Anti-respiratory syncytial virus (RSV) G monoclonal antibodies reduce lung inflammation and viral lung titers when delivered therapeutically in a BALB/c mouse model

RSV continues to be a high priority for vaccine and antiviral drug development. Unfortunately, no safe and effective RSV vaccine is available and treatment options are limited. Over the past decade, several studies have focused on the role of RSV G protein on viral entry, viral neutralization, and RSV-mediated pathology.

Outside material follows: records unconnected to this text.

(** The timestamps of successive calls increase strictly and none is behind the
    clock, and no other strictly increasing sequence that is not behind the clock stays
    below them: the generator drifts no further ahead than it has to. *)
Theorem monotonic_increasing `{LongArithLaws} threshold interval g readings l :
  constructor threshold interval = Ok g ->
  Forall (fun r => 0 <= fst r <= max_date) readings -> Z.of_nat (length readings) <= max_calls ->
  let ss := stamp_value <$> (fst (fst (calls g readings))) in
  StronglySorted Z.lt ss /\ Forall2 (fun r s => fst r * 1000 <= s) readings ss /\
  (StronglySorted Z.lt l -> Forall2 (fun r s => fst r * 1000 <= s) readings l -> Forall2 Z.le ss l).
Proof.
  intros (Hg & Hl & Hs)%generator_wf Hr Hn ss. subst ss.
  rewrite calls_reference by (done || unfold max_date in *; first [lia | eapply Forall_impl; [|exact Hr]; cbv beta; lia]).
  rewrite Hs. split; [apply reference_increases|]. split.
  - clear. generalize (-1). induction readings as [|[date now] readings IH]; intros last; [constructor|].
    cbn [fmap list_fmap reference fst]. constructor; [cbn; lia|]. apply IH.
  - intros Hl' HF. apply reference_least; [|by apply Forall2_fmap_l].
    constructor; [done|]. destruct Hl' as [|x l Hl' Hf]; [constructor|].
    inversion HF as [|r s rs' l' Hrs HF' E]; subst. apply Forall_cons_1 in Hr as [[Hr0 _] _].
    apply Forall_cons_2; [lia|]. eapply Forall_impl; [|exact Hf]. cbv beta. lia.
Qed.

Lemma monotonic_increasing_witness :
  exists g, constructor (Some 5) None = Ok g /\
  StronglySorted Z.lt (stamp_value <$> (fst (fst (calls g [(7, 0); (3, 0)])))).
Proof.
  eexists. split; [reflexivity|].
  apply (monotonic_increasing (Some 5) None _ [(7, 0); (3, 0)] []).
  - reflexivity.
  - repeat (apply Forall_cons_2; [cbn; unfold max_date; lia|]). apply Forall_nil_2.
  - unfold max_calls. cbn. lia.
Defined.

(** ** Warnings *)

Section warnings.
Context `{LongArith}.

Lemma next_warning g date now :
  let '(_, g', w) := next g date now in
  warningThreshold g' = warningThreshold g /\ minLogInterval g' = minLogInterval g /\
  match w with
  | None => lastLogDate g' = lastLogDate g
  | Some w =>
      warningThreshold g <= drift w /\ drift w = lastDate g' - date /\ 0 < minLogInterval g /\
      lastLogDate g + minLogInterval g <= now /\ lastLogDate g' = now
  end.
Proof.
  unfold next. destruct (Z.ltb_spec (lastDate g) date); [done|].
  assert (E : (if date <? lastDate g then (lastDate g - date, lastDate g) else (0, date))
              = (lastDate g - date, lastDate g)).
  { case_Z; [done|]. replace date with (lastDate g) by lia. f_equal. lia. }
  rewrite E. cbv beta iota zeta. rewrite Z.eqb_refl.
  destruct (micros g + 1 =? 1000);
    match goal with |- context [if ?b then _ else _] => destruct b eqn:Hb end; cbn; try done;
    repeat (apply andb_true_iff in Hb as [Hb ?]); lia.
Qed.

Lemma calls_warnings readings g :
  let ws := snd (calls g readings) in
  HdRel (fun a b => a + minLogInterval g <= b) (lastLogDate g) (fst <$> ws) /\
  Sorted (fun a b => a + minLogInterval g <= b) (fst <$> ws) /\
  Forall (fun w => warningThreshold g <= drift (snd w) /\ 0 < minLogInterval g) ws.
Proof.
  revert g. induction readings as [|[date now] readings IH]; intros g; cbn; [by split_and!; constructor|].
  pose proof (next_warning g date now) as Hn. destruct (next g date now) as [[s g'] w].
  destruct Hn as (Ht & Hi & Hw). specialize (IH g'). cbv zeta in IH.
  rewrite Ht, Hi in IH. destruct (calls g' readings) as [[ss g''] ws]. cbn [snd] in *.
  destruct w as [w|]; [|by rewrite Hw in IH].
  destruct Hw as (H1 & _ & H2 & H3 & H4). rewrite H4 in IH. destruct IH as (Hh & Hs & Hf).
  cbn [fmap list_fmap fst]. split_and!; [by constructor|by constructor|by constructor].
Qed.

End warnings.

(** The warnings about drift are rate limited: two successive ones are at least the
    configured interval apart on the clock, none is given when the interval is not
    positive, and each one reports a drift of at least the threshold. *)
Theorem warnings_spaced `{LongArith} threshold interval g readings :
  constructor threshold interval = Ok g ->
  let ws := snd (calls g readings) in
  Sorted (fun a b => a + minLogInterval g <= b) (fst <$> ws) /\
  Forall (fun w => warningThreshold g <= drift (snd w) /\ 0 < minLogInterval g) ws.
Proof. intros _. apply calls_warnings. Qed.

Lemma warnings_spaced_witness :
  exists g, constructor (Some 10) (Some 1000) = Ok g /\
  (fst <$> snd (calls g [(100, 5000); (0, 6000); (0, 6500); (0, 7000)])) = [6000; 7000] /\
  Sorted (fun a b => a + minLogInterval g <= b)
    (fst <$> snd (calls g [(100, 5000); (0, 6000); (0, 6500); (0, 7000)])).
Proof.
  eexists. split; [reflexivity|]. split; [reflexivity|].
  apply (warnings_spaced (Some 10) (Some 1000)). reflexivity.
Defined.

(** ** generateTimestamp *)

(** Successive calls without microseconds, for one date. *)
Fixpoint automatic `{LongArith} (n : nat) (ticks date : Z) : list Z :=
  match n with
  | O => []
  | S n => let '(v, ticks) := generateTimestamp ticks date None in v :: automatic n ticks date
  end.

Lemma generateTimestamp_value `{LongArithLaws} ticks date m :
  Z.abs date <= max_date -> 0 <= ticks <= 1000 ->
  let '(v, ticks') := generateTimestamp ticks date m in
  0 <= ticks' <= 1000 /\
  match m with
  | Some z => if (0 <=? z) && (z <? 1000) then v = date * 1000 + z /\ ticks' = ticks
              else v = date * 1000 + ticks mod 1000 /\ ticks' = ticks mod 1000 + 1
  | None => v = date * 1000 + ticks mod 1000 /\ ticks' = ticks mod 1000 + 1
  end.
Proof.
  unfold max_date. intros Hd Ht. unfold generateTimestamp.
  assert (E : (if 999 <? ticks then 0 else ticks) = ticks mod 1000) by (case_Z; lia).
  assert (V : forall k, 0 <= k < 1000 -> l_add (l_multiply (l_fromNumber date) 1000) k = date * 1000 + k).
  { intros k Hk. rewrite l_fromNumber_exact, l_multiply_exact, l_add_exact by (unfold int64; lia). done. }
  assert (Hm : 0 <= ticks mod 1000 < 1000) by lia.
  destruct m as [z|]; [destruct ((0 <=? z) && (z <? 1000)) eqn:Ez|].
  - rewrite V by lia. lia.
  - rewrite E, V by lia. lia.
  - rewrite E, V by lia. lia.
Qed.

Lemma automatic_values `{LongArithLaws} n ticks date :
  Z.abs date <= max_date -> 0 <= ticks <= 1000 ->
  automatic n ticks date = (fun i => date * 1000 + (ticks + Z.of_nat i) mod 1000) <$> seq 0 n.
Proof.
  intros Hd. revert ticks. induction n as [|n IH]; intros ticks Ht; [done|]. cbn [automatic].
  pose proof (generateTimestamp_value ticks date None Hd Ht) as Hv.
  destruct (generateTimestamp ticks date None) as [v ticks']. destruct Hv as (Ht' & -> & ->).
  rewrite IH by lia. cbn [seq fmap list_fmap]. f_equal; [f_equal; f_equal; lia|].
  change (list_fmap _ _ ?f ?l) with (f <$> l). rewrite <- fmap_S_seq, <- list_fmap_compose.
  apply list_fmap_ext. intros i k _. unfold compose. lia.
Qed.

(** Automatic timestamps of one date lie in its millisecond, and up to a thousand
    successive ones are all different, from any state of the counter. *)
Theorem automatic_distinct `{LongArithLaws} n ticks date :
  Z.abs date <= max_date -> 0 <= ticks <= 1000 -> (n <= 1000)%nat ->
  NoDup (automatic n ticks date) /\
  Forall (fun v => date * 1000 <= v < (date + 1) * 1000) (automatic n ticks date).
Proof.
  intros Hd Ht Hn. rewrite automatic_values by done. split.
  - apply NoDup_fmap_2_strong; [|apply NoDup_seq].
    intros i j Hi%elem_of_seq Hj%elem_of_seq E. lia.
  - apply Forall_fmap, Forall_forall. intros i _. cbn. lia.
Qed.

Lemma automatic_distinct_witness : NoDup (automatic 5 998 7).
Proof. apply (automatic_distinct 5 998 7); unfold max_date; lia. Defined.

Anti-G murine monoclonal antibody (mAb) 131-2G treatment has been previously shown to reduce weight loss, bronchoalveolar lavage (BAL) cell number, airway reactivity, and Th2-type cytokine production in RSV-infected mice more rapidly than a commercial humanized monoclonal antibody (mAb) against RSV F protein (Palivizumab). In this study, we have tested two human anti-RSV G mAbs, 2B11 and 3D3, by both prophylactic and therapeutic treatment for RSV in the BALB/c mouse model. Both anti-G mAbs reduced viral load, leukocyte infiltration and IFN-γ and IL-4 expression in cell-free BAL supernatants emphasizing the potential of anti-G mAbs as anti-inflammatory and antiviral strategies. •2B11 is a novel monoclonal antibody isolated from human PBMCs that binds RSV G.•In the BALB/c RSV challenge model, 2B11 reduces viral lung titers and inflammation when delivered prophylactically.•In the same model, 2B11 reduces viral lung titers when delivered three days post viral inoculation.•Anti-G mAbs reduced NK, B, and T cells in bronchoalveolar lavages when delivered three days post viral inoculation.•Anti-RSV G mAbs may enhance anti-F mAbs by providing additional anti-inflammatory characteristics.